Collected data entries
====

(** Once the vocabulary has been extended with what an input brings,
    the same input brings nothing. *)
Lemma vocabularyGrowth_twice (mailbox mailbox1 : Mailboxes.t) :
  Mailboxes.flags mailbox1
  = (if nonEmpty (vocabularyGrowth systemFlags mailbox update)
     then uniq (Mailboxes.flags mailbox ++ vocabularyGrowth systemFlags mailbox update)
     else Mailboxes.flags mailbox) ->
  vocabularyGrowth systemFlags mailbox1 update = [].
Proof.
  intros Hfl.
  assert (Hold : forall g, In g (Mailboxes.flags mailbox) -> In g (Mailboxes.flags mailbox1)).
  { intros g Hg. rewrite Hfl. destruct (nonEmpty _); [|exact Hg].
    apply uniq_In, in_or_app. now left. }
  assert (Hnew : forall g, In g (vocabularyGrowth systemFlags mailbox update) ->
                           In g (Mailboxes.flags mailbox1)).
  { intros g Hg. rewrite Hfl.
    destruct (vocabularyGrowth systemFlags mailbox update) as [|a r]; [destruct Hg|].
    cbn [nonEmpty]. apply uniq_In, in_or_app. now right. }
  unfold vocabularyGrowth at 1. apply filter_nil. intros f Hf.
  unfold isNewFlag, mailboxFlags. apply negb_false_iff, includes_In.
  rewrite map_app. apply in_or_app.
  destruct (isNewFlag systemFlags mailbox f) eqn:E.
  - right. apply in_map, Hnew. unfold vocabularyGrowth. apply filter_In. auto.
  - unfold isNewFlag, mailboxFlags in E. apply negb_false_iff, includes_In in E.
    rewrite map_app in E. apply in_app_or in E as [E|E]; [now left|right].
    apply in_map_iff in E as (g & <- & Hg). apply in_map, Hold, Hg.
Qed.
(** The [intersect] expression of lines 50-51.  [&&] is [andb]: on real
    numbers both operands have a value, so evaluating the right one
    eagerly does not change the result. *)
Definition intersect (point pi pj : Point) : bool :=
  let xi := px pi in let yi := py pi in
  let xj := px pj in let yj := py pj in
  Num.bneq (Num.gtb yi (py point)) (Num.gtb yj (py point))
  && Num.ltb (px point) ((xj - xi) * (py point - yi) / (yj - yi) + xi).

(** The [for] loop of lines 46-53.  The loop runs while [i < polygon.length]
    and [i] goes up by one each round, so [n] counts the rounds that are
    left: [n = polygon.length - i]. *)
Fixpoint pip_loop (point : Point) (polygon : list Point)
         (n i j : nat) (inside : bool) : bool :=
  match n with
  | O => inside
  | S n' =>
      let pi := at_index polygon i in
      let pj := at_index polygon j in
      let inside' := if intersect point pi pj then negb inside else inside in
      pip_loop point polygon n' (S i) i inside'
  end.

(** [isPointInPolygon(point, polygon)], lines 44-55.  [j] starts at
    [polygon.length - 1]; for the empty polygon that is [-1] in the
    source and the loop body never reads it. *)
Definition isPointInPolygon (point : Point) (polygon : list Point) : bool :=
  pip_loop point polygon (List.length polygon) 0 (List.length polygon - 1) false.

(** *** The same loop, instrumented

    Reading [polygon[k]] out of range (which would make [.x] throw) and a
    division whose divisor is zero both end the run with [None].  The
    right operand of [&&] is evaluated only when the left one is [true],
    as in the source. *)

Definition read (polygon : list Point) (k : nat) : option Point :=
  nth_error polygon k.

Definition div_checked (a b : R) : option R :=
  if Req_dec_T b 0 then None else Some (a / b).

Definition intersect_checked (point pi pj : Point) : option bool :=
  let xi := px pi in let yi := py pi in
  let xj := px pj in let yj := py pj in
  if Num.bneq (Num.gtb yi (py point)) (Num.gtb yj (py point))
  then q <- div_checked ((xj - xi) * (py point - yi)) (yj - yi) ;;
       Err.ret (Num.ltb (px point) (q + xi))
  else Err.ret false.

Fixpoint pip_loop_checked (point : Point) (polygon : list Point)
         (n i j : nat) (inside : bool) : option bool :=
  match n with
  | O => Err.ret inside
  | S n' =>
      pi <- read polygon i ;;
      pj <- read polygon j ;;
      hit <- intersect_checked point pi pj ;;
      pip_loop_checked point polygon n' (S i) i
                       (if hit then negb inside else inside)
  end.

Definition isPointInPolygon_checked (point : Point) (polygon : list Point)
  : option bool :=
  pip_loop_checked point polygon (List.length polygon) 0 (List.length polygon - 1) false.

End Geometry.

(** ** The insertion-ordered [Map<string, V>] of JavaScript

    [set] on a key already present replaces the value in place and keeps the
    key's position; a new key goes to the end.  [forEach] visits the entries
    from first to last. *)

Module JsMap.

Section WithValue.
Context {V : Type}.
(** The properties of a parsed object are in the order of enumeration: the
    array indices first, in ascending order, and a key that is repeated in
    the place of its first occurrence; the escapes of a surrogate pair are
    one character. *)
Example parse_order_example :
  Json.parse
    (Examples.json_text
       "{'b':1,'2':2,'a':3,'1':4,'b':5,'01':6,'4294967295':7,'4294967294':8}")
  = inr (JObj [("1", JNum 4); ("2", JNum 2); ("4294967294", JNum 8);
               ("b", JNum 5); ("a", JNum 3); ("01", JNum 6);
               ("4294967295", JNum 7)])
  /\ Json.parse (Examples.json_text "'\ud83d\ude00'")
     = inr (JStr Examples.grinning_face)
  /\ Json.stringify (JStr Examples.grinning_face) 0
     = Examples.json_text "'" ++ Examples.grinning_face ++ Examples.json_text "'"
  /\ option_map (fun v => Json.stringify v 0)
       (match Json.parse (Examples.json_text "'\ud83dx'") with
        | inr v => Some v
        | inl _ => None
        end)
     = Some (Examples.json_text "'\ud83dx'").
Proof. repeat split; vm_compute; reflexivity. Qed.

Example ToString_example :
  map (@ToString Json.runtime)
      [JStr "x"; JNum 0.5; JNull; JUndefined; JBool true;
       JArr [JNum 1; JNull; JArr [JStr "x"; JBool true]; JObj []];
       JObj [("a", JNum 1)]; JObj [("toString", JNum 1)]]
  = [inr "x"; inr "0.5"; inr "null"; inr "undefined"; inr "true";
     inr "1,,x,true,[object Object]"; inr "[object Object]";
     inl (TypeError "Cannot convert object to primitive value")].
Proof. vm_compute. reflexivity. Qed.

Example stringify_example :
  Json.stringify (JObj [("a", JArr [JNum 1; JUndefined]); ("b", JUndefined);
                        ("c", JStr "x")]) 0
  = Examples.json_text "{'a':[1,null],'c':'x'}".
Proof. vm_compute. reflexivity. Qed.

(** The structure instruction for the example value of the tests, and for
    one with an array. *)
Example structure_example :
  @structure Json.runtime Examples.test_sample
  = Examples.json_text
      ("{" ++ nl ++ "  'answer': ''," ++ nl ++ "  'confidence': 0," ++ nl
       ++ "  'reasoning': ''" ++ nl ++ "}")
  /\ @structure Json.runtime
       (JObj [("languages", JArr [JStr "fr"; JStr "oc"]);
              ("cities", JArr [JObj [("name", JStr "")]])])
     = Examples.json_text
         ("{" ++ nl ++ "  'languages': [" ++ nl ++ "    'example'" ++ nl
          ++ "  ]," ++ nl ++ "  'cities': [" ++ nl ++ "    {}" ++ nl ++ "  ]"
          ++ nl ++ "}")
  /\ @structure Json.runtime (JNum 5) = "number".
Proof. repeat split; vm_compute; reflexivity. Qed.

(** The scenario of the specification: the example [{ name: '', capital:
    '' }] and the one message "tell me about France". *)
Example enhancePromptWithStructure_example :
  @OpenAIProvider.enhancePromptWithStructure Json.runtime
    [Examples.ask "tell me about France"]
    (JObj [("name", JStr ""); ("capital", JStr "")])
  = [Examples.ask
       ("tell me about France" ++ nl ++ nl
        ++ "Please provide the response in the following JSON structure: "
        ++ Examples.json_text
             ("{" ++ nl ++ "  'name': ''," ++ nl ++ "  'capital': ''" ++ nl ++ "}"))]
  /\ @GoogleProvider.enhancePromptWithStructure Json.runtime
       [{| role := developer; content := "Be brief." |}] (JNum 1)
     = [{| role := developer; content := "Be brief." |};
        Examples.ask
          "Please provide the response in the following JSON structure: number"].
Proof. split; vm_compute; reflexivity. Qed.

Example objectToGoogleSchema_example :
  GoogleProvider.objectToGoogleSchema Examples.test_sample
  = object_of [("answer", type_only "STRING");
               ("confidence", type_only "NUMBER");
               ("reasoning", type_only "STRING")].
Proof. reflexivity. Qed.

(* ================================================================= *)
(** ** Structured output is requested for truthy examples that are not
       strings *)

Lemma needsStructuredOutput_spec (v : jsval) :
  needsStructuredOutput v = true <-> truthy v = true /\ typeof v <> "string".
Proof.
  unfold needsStructuredOutput. rewrite andb_true_iff, negb_true_iff.
  split; intros [Ht Hs]; split; try assumption.
  - intros E. rewrite E in Hs. discriminate.
  - destruct (String.eqb_spec (typeof v) "string"); [contradiction | reflexivity].
Qed.

(** The values for which structured output is requested. *)
Lemma needsStructuredOutput_cases (v : jsval) :
  needsStructuredOutput v =
  match v with
  | JBool b => b
  | JNum x => truthy_num x
  | JArr _ | JObj _ => true
  | JUndefined | JNull | JStr _ => false
  end.
Proof.
  destruct v as [| | b | x | s | l | props]; unfold needsStructuredOutput; simpl;
    try reflexivity.
  - apply andb_true_r.
  - apply andb_true_r.
  - apply andb_false_r.
Qed.
(** [self.update()], as the earlier client calls it: the parameter
    [delta_time] of [update(self, delta_time, **kwargs)] is required and
    not given, so the call raises [TypeError] before the body runs.  A
    subclass that overrides [update] is taken to keep that signature. *)
Definition update_without_delta_time (self : Scene) : outcome unit :=
  Raises TypeError.

(** An object a name can be bound to in the registry: a class or a scene. *)
Inductive object : Set :=
  | Class (c : class)
  | Instance (s : Scene).

Record SceneManager : Type := {
  registered_scenes : gmap string object
}.

Definition SceneManager__init__ : SceneManager :=
  {| registered_scenes := ∅ |}.

(** [register_scene(scene)]: [scene] is a class; [new_oid] is the identity
    of the instance [scene(self.client)] creates. *)
Definition register_scene (scene : class) (new_oid : nat)
    (self : SceneManager) : SceneManager :=
  let instance := __init__ scene new_oid [] in
  {| registered_scenes :=
       <[__name__ scene := Instance instance]> (registered_scenes self) |}.

Definition get_scene (self : SceneManager) (scene_name : string)
  : outcome object :=
  match registered_scenes self !! scene_name with
  | Some o => Returns o
  | None => Raises KeyError
  end.

End Scene.

(** ** [SakuyaEngine/scene.py] is not among the sources: what
    [SakuyaEngine/client.py] reads and calls of it *)

Module EngineScene.

(** Modelled from the spec: a scene of the package's [scene] module, which
    is not among the sources, as far as the client reads it: "name: string
    (derived from its type), paused: bool".  [type] is the scene's class
    and [oid] its identity. *)
Record Scene : Set := {
  type : Scene.class;
  oid : nat;
  paused : bool
}.

Global Instance Scene_eq_dec : EqDecision Scene.
Proof. solve_decision. Defined.

(** Modelled from the spec: [cls(client)], a scene "Instantiated(paused)". *)
Definition __init__ (cls : Scene.class) (new_oid : nat) : Scene :=
  {| type := cls; oid := new_oid; paused := true |}.

(** Modelled from the spec: the [name] of a scene, "derived from its type",
    the "class/type name". *)
Definition name (self : Scene) : string := Scene.__name__ (type self).

(** Modelled from the spec: the hooks, "Scene.on_awake/on_delete/
    update(**kwargs) as override points", as the client calls them. *)
Inductive hook_call : Set :=
  | on_awake (self : Scene) (kw : Scene.kwargs)
  | on_delete (self : Scene) (kw : Scene.kwargs)
  | update (self : Scene).

(** Modelled from the spec: the scene manager, a "pure registry" that
    "stores a factory/prototype keyed by a derived name (class/type
    name)".  The client calls what [get_scene] returns, so the prototype is
    the class. *)
Record SceneManager : Type := {
  registered_scenes : gmap string Scene.class
}.

Definition SceneManager__init__ : SceneManager :=
  {| registered_scenes := ∅ |}.

(** Modelled from the spec: "registerScene(prototypeFactory) stores a
    factory/prototype keyed by a derived name (class/type name)". *)
Definition register_scene (scene : Scene.class) (self : SceneManager)
  : SceneManager :=
  {| registered_scenes :=
       <[Scene.__name__ scene := scene]> (registered_scenes self) |}.

(** Modelled from the spec: "getScene(name) returns the prototype - fails
    with KeyNotFound when absent", Python's [KeyError], which
    [replace_scene] catches. *)
Definition get_scene (self : SceneManager) (scene_name : string)
  : outcome Scene.class :=
  match registered_scenes self !! scene_name with
  | Some prototype => Returns prototype
  | None => Raises KeyError
  end.
(** * termvid: playing a video as coloured text in a terminal

    A shallow embedding of [main.py] and the properties of its rendering,
    playback and save steps.

    Conventions of the embedding.
    - A Python [float] (and a NumPy [float64]) is an IEEE 754 binary64 number,
      modelled by the Standard Library's [spec_float] with [prec = 53] and
      [emax = 1024]; its operations are the correctly rounded ones.
    - A raised exception is a value [Raise e] of the type [result]; effectful
      code threads a [world] (file system, clock, trace of effects).
    - OpenCV is a collaborator: [cv2.resize] and the grey conversion are the
      fields of the interface [Cv2.api], together with the part of their
      documented behaviour that the program relies on.
    - Everything the program cannot decide by itself (what the decoder
      yields, the clock, the terminal, the user, the child processes) is a
      field of the environment [Sys.env]. *)

From Stdlib Require Import ZArith List String Ascii Bool Lia DecimalString.
From Stdlib Require DecimalZ DecimalPos.
From Stdlib Require Import Floats.SpecFloat.
From stdpp Require Import base option list gmap strings.

Local Open Scope string_scope.
Local Open Scope list_scope.
Local Open Scope Z_scope.

(** ** Exceptions and results *)

Inductive exn : Type :=
| IndexError
| ValueError
| OverflowError
| ZeroDivisionError
| EOFError
| FileNotFoundError
| IsADirectoryError
| NotADirectoryError
| FileExistsError
| OSError
| Cv2Error.

Inductive result (A : Type) : Type :=
| Ok (a : A)
| Raise (e : exn).
Arguments Ok {A} a.
Arguments Raise {A} e.
(** * pyrel: the context-scoped relation layer over the KURE engine

    A shallow embedding of [pyrel/pyrel.py] (classes [PyrelContext] and
    [Relation]) together with the part of [pyrel/kure.py] it calls.

    - Python values that reach the API are a small inductive type [pyval].
    - The KURE C library is an external collaborator: it is an interface
      ([kure.Engine]) that every method is generic in.  A reference engine
      (bit matrices) instantiates it where a statement needs the engine's
      semantics.
    - Methods are computations in a state-and-exception monad over a [world]:
      the engine state, the log of engine calls made so far, and the store of
      [PyrelContext] objects (which relations alias through their
      back-reference).  A raised exception keeps the state reached so far, as
      in Python.
    - [__str__] is left out; the finalizers are plain functions. *)

From Stdlib Require Import ZArith String SpecFloat Lia Sorted.
From stdpp Require Import base option list gmap.

#[local] Set Warnings "-register-all".

#[local] Open Scope Z_scope.

(** ** Python values *)

Module Relation.
  (** Attributes of a [Relation] object.  They are assigned once, in
      [__init__], and never reassigned.  [context] is the identity of the
      owning [PyrelContext] object (a reference, not a copy); [rel] is the
      [KureRel*] pointer. *)
Record t : Type := Build
    { context : N; ref : Z; rel : N; rows : Z; cols : Z }.
End Relation.

Inductive pyval : Type :=
| PyNone
| PyBool (b : bool)
| PyInt (z : Z)
| PyFloat (f : spec_float)
| PyStr (s : string)
| PyTuple (items : list pyval)
| PyList (items : list pyval)
| PyRel (r : Relation.t).

(** [type(v) == int]: exactly [int]; [bool] is a subclass and does not pass. *)
Definition type_is_int (v : pyval) : bool :=
  match v with PyInt _ => true | _ => false end.

(** [isinstance(v, float)]. *)
Definition isinstance_float (v : pyval) : bool :=
  match v with PyFloat _ => true | _ => false end.

(** [type(v) != Relation] negated, and [isinstance(v, self.__class__)]: there
    is no subclass of [Relation], so both are the same test. *)
Definition isinstance_Relation (v : pyval) : bool :=
  match v with PyRel _ => true | _ => false end.

(** Truth value of an object, as [if bits:] takes it. *)
Definition truthy (v : pyval) : bool :=
  match v with
  | PyNone => false
  | PyBool b => b
  | PyInt z => negb (z =? 0)
  | PyFloat f => negb (SFeqb f (S754_zero false))
  | PyStr s => negb (String.length s =? 0)%nat
  | PyTuple l | PyList l => negb (length l =? 0)%nat
  | PyRel _ => true
  end.

Fixpoint chars (s : string) : list pyval :=
  match s with
  | EmptyString => []
  | String a s' => PyStr (String a EmptyString) :: chars s'
  end.

(** [iter(v)]: the items of an iterable, [None] when [v] is not iterable
    (Python raises [TypeError]). *)
Definition py_iter (v : pyval) : option (list pyval) :=
  match v with
  | PyTuple l | PyList l => Some l
  | PyStr s => Some (chars s)
  | _ => None
  end.

(** ** ctypes conversions *)

(** A C [int]: the value wraps into 32 bits, ctypes does no overflow check. *)
Definition c_int (z : Z) : Z := (z + 2 ^ 31) mod 2 ^ 32 - 2 ^ 31.
#[global] Arguments c_int : simpl never.

(** Conversion of an argument declared [ctypes.c_int] in a prototype:
    integers (and [bool], a subclass) are taken and wrapped, anything else is
    refused by ctypes with [ctypes.ArgumentError]. *)
Definition as_c_int (v : pyval) : option Z :=
  match v with
  | PyInt z => Some (c_int z)
  | PyBool b => Some (Z.b2z b)
  | _ => None
  end.

(** [c_float(x)]: a Python float (binary64) narrowed to a C [float]
    (binary32), round to nearest even. *)
Definition c_float (x : spec_float) : spec_float :=
  match x with
  | S754_finite s m e => binary_round 24 128 s m e
  | other => other
  end.

(** The float literals of the source. *)
Definition float_0_0 : spec_float := S754_zero false.
Definition float_1_0 : spec_float := S754_finite false 4503599627370496 (-52).

(** [a > b] on floats: false whenever one side is NaN. *)
Definition float_gt (a b : spec_float) : bool := SFltb b a.

(** [min(a, b)] of the builtin: [b] if [b < a], else [a]. *)
Definition py_min (a b : spec_float) : spec_float :=
  if SFltb b a then b else a.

====

WHAT THE TASK REQUIRES: Report how many lines of the data contain the word "apply", using the number alone.

WRITTEN ANSWER: 12